Chico Xavier, o maior médium de todos os tempos? Divaldo Franco, seu sucessor? Exageros pueris. Desconhecimento das fontes histórico-doutrinárias do Espiritismo, ou franca discordância em relação às mesmas. Eis aqui uma prova, com a benção da lucidez kardeciana, ao traçar linha divisória entre a eventual excepcionalidade dos fenômenos (sim, providenciais) e a qualidade, porém, dos conteúdos por eles obtidos, coisa bem diversa. Matéria que deveria ser lida e relida pelo público espírita, em parte, assaz deslumbrado, místico e infantil. Nela, Kardec se refere a um jovem médium de que lhe falaram...

Esse jovem é, pois, um médium em toda a acepção da palavra, e dotado, além disso, de múltiplas faculdades, pois, ao mesmo tempo, é médium escrevente, falante, vidente, audiente, mecânico, intuitivo, inspirado, impressionável, sonâmbulo, médico, literato, filósofo, moralista, etc. [...] eis um médium completo, notável [...] Quanto ao valor desses documentos, a julgar pela amostra dos pensamentos ali contidos, certamente deve haver coisas excelentes.
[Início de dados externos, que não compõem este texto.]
(* ===== verification/XmlGrammar.v ===== *)
(** * The language of documents

    What [XMLDocument::Parse] of [compat/tinyxml2-v34/tinyxml2.cpp] makes of a text, as
    functions on the text alone: trees of strings, no buffer, no pointers, no line
    counter (the line of a node is the number of line ends before it).  The theorems
    say that the parser of [XmlDocument], which cuts the strings out of the buffer it
    is still reading, gives exactly this for every text, always ends and stays
    inside the buffer. *)

From S2P Require Import Prelude XmlText XmlDocument.

(** ** Trees *)

Record attribute := Attribute { at_line : Z; at_name : list Z; at_value : list Z }.

Inductive xml :=
| Element (line : Z) (name : list Z) (attrs : list attribute) (children : list xml)
| Text (line : Z) (cdata : bool) (value : list Z)
| Comment (line : Z) (value : list Z)
| Declaration (line : Z) (value : list Z)
| Unknown (line : Z) (value : list Z).

Definition is_declaration (x : xml) : bool :=
  match x with Declaration _ _ => true | _ => false end.

(** ** Words *)

Fixpoint span_name (l : list Z) : list Z * list Z :=
  match l with
  | [] => ([], [])
  | c :: r => if IsNameChar c then let '(n, s) := span_name r in (c :: n, s) else ([], l)
  end.
(** The name a text starts with, and the rest. *)
Definition name_at (l : list Z) : option (list Z * list Z) :=
  match l with
  | c :: r => if IsNameStartChar c then let '(n, s) := span_name r in Some (c :: n, s) else None
  | [] => None
  end.

(** The text before the first [pat], and the rest behind it. *)
Fixpoint upto (pat l : list Z) : option (list Z * list Z) :=
  match l with
  | [] => None
  | c :: r =>
      if bool_decide (take (length pat) l = pat) then Some ([], drop (length pat) l)
      else '(a, b) ← upto pat r; Some (c :: a, b)
  end.

Section Grammar.
Context (_processEntities : bool) (_whitespaceMode : Whitespace).
(** The line behind the last line end. *)
Context (total : Z).
(** The line at which the text [l] starts, if the document ends with it. *)
Definition line_of (l : list Z) : Z := total - lines l.

Definition value_flags : Z :=
  if _processEntities then ATTRIBUTE_VALUE else ATTRIBUTE_VALUE_LEAVE_ENTITIES.

(** [name = "value"] *)
Definition attribute_at (l : list Z) : option (list Z * list Z * list Z) :=
  '(n, l) ← name_at l;
  match skip_lead l with
  | c :: l =>
      if c =? 61 then
        match skip_lead l with
        | q :: l =>
            if (q =? DOUBLE_QUOTE) || (q =? SINGLE_QUOTE)
            then '(v, l) ← upto [q] l; Some (n, pair_text value_flags v, l) else None
        | [] => None
        end
      else None
  | [] => None
  end.

(** The rest of a tag behind its name: its attributes and whether it ends in ["/>"]. *)
Inductive tag_rest :=
| TagOpen (attrs : list attribute) (rest : list Z)
| TagClosed (attrs : list attribute) (rest : list Z)
| TagBad (e : XMLError) (line : Z).

Fixpoint attributes (fuel : nat) (line : Z) (attrs : list attribute) (l : list Z) : option tag_rest :=
  match fuel with
  | O => None
  | S fuel =>
      let l := skip_lead l in
      match l with
      | [] => Some (TagBad XML_ERROR_PARSING_ELEMENT line)
      | c :: r =>
          if IsNameStartChar c then
            match attribute_at l with
            | Some (n, v, r) =>
                if existsb (fun a => bool_decide (at_name a = n)) attrs
                then Some (TagBad XML_ERROR_PARSING_ATTRIBUTE (line_of l))
                else attributes fuel line (attrs ++ [Attribute (line_of l) n v]) r
            | None => Some (TagBad XML_ERROR_PARSING_ATTRIBUTE (line_of l))
            end
          else if c =? 62 then Some (TagOpen attrs r)
          else if (c =? 47) && (at0 r 0 =? 62) then Some (TagClosed attrs (drop 1 r))
          else Some (TagBad XML_ERROR_PARSING_ELEMENT line)
      end
  end.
Serão todas boas? É uma outra questão. Sob esse aspecto, sua origem não é uma garantia de infalibilidade, considerando-se que os Espíritos, não sendo mais que as almas dos homens, não têm a soberana ciência. [...] Os espíritos fazem parte da humanidade e, até que tenham atingido o ponto culminante da perfeição, para o qual gravitam, estão sujeitos a enganar-se. É por isso que jamais se deve renunciar ao livre-arbítrio e ao raciocínio, mesmo em relação ao que vem do mundo dos espíritos; jamais se deve aceitar seja o que for de olhos fechados e sem o controle severo da lógica. Sem nada prejulgar sobre os documentos em questão, eles poderiam contar coisas boas ou más, verdadeiras ou falsas; por conseguinte, teríamos que fazer uma escolha judiciosa, para a qual os princípios da doutrina podem fornecer úteis indicações.[1]

Mas ai de quem, no movimento espírita brasileiro, fizer o que Kardec fez e aconselhou a fazerem os adeptos; ai de quem ousar aplicar os princípios da doutrina ao que dizem os gurus jesuíticos que assaltaram o kardecismo há décadas, farta munição para certas metralhadoras mediúnicas, máquinas reprográficas das maiores fascinações, que só ridicularizam o legado kardeciano por tabela, pois não o representam verdadeiramente, a despeito de se colocarem à sombra de seu prestígio e respeitabilidade.

Até quando permitiremos tudo isso, calados, em nome, aliás, de uma caridade que, em geral, desconhecemos nas mais comezinhas coisas? Doutrina de gigantes nas mãos de pigmeus, macacos em loja de louças, como disse o saudoso prof. J. Herculano Pires. Perdoem-me e ajam, insurjam-se, pelo amor de seus filhos ao menos.

[1] Revista Espírita. Nov/1867. Impressões de um Médium Inconsciente a Propósito do Romance do Futuro.